(WHAT TO DO)
Copy out each line of the data below in which the string "delivery" appears.

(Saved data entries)
Lemma bootstrap_failing_keeps_peers :
  proc e (index_put e) <> 0%Z \/ proc e (counter_put e) <> 0%Z ->
  keeps peers (bootstrap e).
Proof.
  intros H w.
  destruct (decide (proc e (index_put e) = 0%Z)) as [Hi|Hi].
  - destruct H as [H|Hc]; [contradiction|].
    destruct (bootstrap_counter_failed e w Hi Hc) as (_ & _ & _ & Hp & _).
    exact Hp.
  - destruct (bootstrap_index_failed e w Hi) as (_ & _ & _ & Hp & _). exact Hp.
Qed.

Lemma setup_ganesha_keeps_latch :
  is_leader e = false
  \/ proc e (index_put e) <> 0%Z \/ proc e (counter_put e) <> 0%Z ->
  keeps latch (setup_ganesha e).
Proof.
  intros H. unfold setup_ganesha.
  apply keeps_bind; [apply (keeps_compose peers), grace_join_keeps_peers|intros _].
  destruct (is_leader e); cbn [negb]; [|apply keeps_ret].
  destruct H as [H|H]; [discriminate|].
  apply (keeps_compose peers), bootstrap_failing_keeps_peers, H.
Qed.

Lemma setup_ganesha_keeps_nonce : keeps nonce (setup_ganesha e).
Proof.
  unfold setup_ganesha, grace_join, bootstrap, set_is_cluster_setup,
    NamedTemporaryFile, file_write, file_seek0, initialised_pool, emit,
    logging, defer.
  repeat plain_step.
Qed.

End Latch.

(** X4: only the leader's bootstrap sets the latch, and only once both
    puts have succeeded: a delivery that changes [pool_initialised] is
    that of a pools-available fact to the leader in which the index put
    and the counter put both exit with 0. *)
Theorem latch_set_by_leader_bootstrap_only (e : Env) (f : Fact) (w : World) :
  latch (deliver e f w).2 <> latch w ->
  f = PoolsAvailable /\ is_leader e = true
  /\ proc e (index_put e) = 0%Z /\ proc e (counter_put e) = 0%Z.
Proof.
  intros H.
  assert (Hreset : forall w, latch (with_event fresh_event w) = latch w)
    by reflexivity.
  destruct f;
    try (exfalso; apply H; revert w H; unfold deliver; cbn [observers]; intros w _;
         apply (keeps_deliver_one latch); [exact Hreset|];
         first [ apply (keeps_compose peers), request_ceph_pool_keeps_peers
               | apply (keeps_compose peers), render_config_keeps_peers
               | apply (keeps_compose peers), on_pool_initialised_keeps_peers
               | apply (keeps_compose peers), on_departing_keeps_peers
               | apply (keeps_compose peers), on_reload_nonce_keeps_peers
               | apply create_share_action_keeps_latch ]).
  destruct (is_leader e) eqn:Hl;
    [destruct (decide (proc e (index_put e) = 0%Z)) as [Hi|Hi];
       [destruct (decide (proc e (counter_put e) = 0%Z)) as [Hc|Hc]|]|];
    [auto| | |];
    exfalso; apply H; unfold deliver; cbn [observers];
    apply (keeps_deliver_two latch); try exact Hreset;
    try apply (keeps_compose peers), render_config_keeps_peers;
    apply setup_ganesha_keeps_latch; auto.
Qed.

Lemma latch_set_by_leader_bootstrap_only_witness :
  latch (deliver env0 PoolsAvailable world0).2 <> latch world0
  /\ is_leader env0 = true
  /\ proc env0 (index_put env0) = 0%Z /\ proc env0 (counter_put env0) = 0%Z.
Proof.
  assert (H : latch (deliver env0 PoolsAvailable world0).2 <> latch world0)
    by (vm_compute; discriminate).
  split; [exact H|].
  exact (proj2 (latch_set_by_leader_bootstrap_only env0 PoolsAvailable world0 H)).
Defined.

(** X5: only the create-share action bumps the reload nonce, on the
    leader and once the share is created: a delivery that changes
    [reload_nonce] is that of the action to the leader, the collaborator
    has returned an export path, and the nonce has grown by one. *)
Theorem nonce_bumped_by_leader_create_share_only (e : Env) (f : Fact) (w : World) :
  nonce (deliver e f w).2 <> nonce w ->
  f = CreateShareAction /\ is_leader e = true
  /\ is_Some (ganesha_create_share e (params e !! "size"))
  /\ nonce (deliver e f w).2 = S (nonce w).
Proof.
  intros H.
  assert (Hreset : forall w, nonce (with_event fresh_event w) = nonce w)
    by reflexivity.
  destruct f;
    try solve
      [ exfalso; apply H; revert w H; unfold deliver; cbn [observers]; intros w _;
        first [ apply (keeps_deliver_one nonce); [exact Hreset|]
              | apply (keeps_deliver_two nonce); [exact Hreset| |] ];
        first [ apply (keeps_compose peers), request_ceph_pool_keeps_peers
              | apply (keeps_compose peers), on_pool_initialised_keeps_peers
              | apply (keeps_compose peers), on_departing_keeps_peers
              | apply (keeps_compose peers), on_reload_nonce_keeps_peers
              | apply (keeps_compose peers), render_config_keeps_peers
              | apply setup_ganesha_keeps_nonce ] ].
  revert H. unfold deliver. cbn [observers]. rewrite deliver_one_world.
  unfold create_share_action.
  destruct (is_leader e); cbn [negb]; [|intros H; exfalso; apply H; reflexivity].
  unfold create_share. unfold bind at 1. unfold bind at 1.
  unfold emit at 1. unfold modify at 1.
  destruct (ganesha_create_share e _) as [export_path|];
    [|intros H; exfalso; apply H; reflexivity].
  intros _. repeat split; eauto.
Qed.
(* ===== verification/_CoqProject ===== *)
-Q . S2P
Prelude.v
BTree.v
ZAlg.v
Value.v
ZSet.v
Plan.v
Bind.v
Codec.v
State.v
Operator.v
Linear.v
Distinct.v
Join.v
Aggregate.v
Oracle.v
ResultStore.v
Circuit.v
Dataflow.v
Engine.v
Compile.v
AggEquiv.v
Equiv.v
Invariants.v
Text.v
LogRecord.v
Log.v
LogCorrect.v
PlanForm.v
MemoGraph.v
Memo.v
MemoAttach.v
MemoShare.v
MemoCorrect.v
MemoLaws.v
MemoReport.v
Snapshot.v
SnapshotCorrect.v
Compaction.v
CompactionCorrect.v
CompactionLaws.v
ParquetModel.v
CompactionTheorems.v
Checkpoint.v
ServerParts.v
Server.v
ServerInv.v
ServerLaws.v
ServerExample.v
ServerTheorems.v
Wire.v
Handlers.v
WireTheorems.v
SqlParse.v
SqlSelect.v
SqlNames.v
SqlDoors.v
Vfs.v
Pager.v
PagerCorrect.v
Wal.v
WalInv.v
WalCommit.v
Envelope.v
Bridge.v
Maintenance.v
StoreCorrect.v
BridgeLog.v
BridgeQueue.v
StoreExample.v
StoreTheorems.v
BridgeTheorems.v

(EXPECTED OUTPUT)
    puts have succeeded: a delivery that changes [pool_initialised] is
    leader and once the share is created: a delivery that changes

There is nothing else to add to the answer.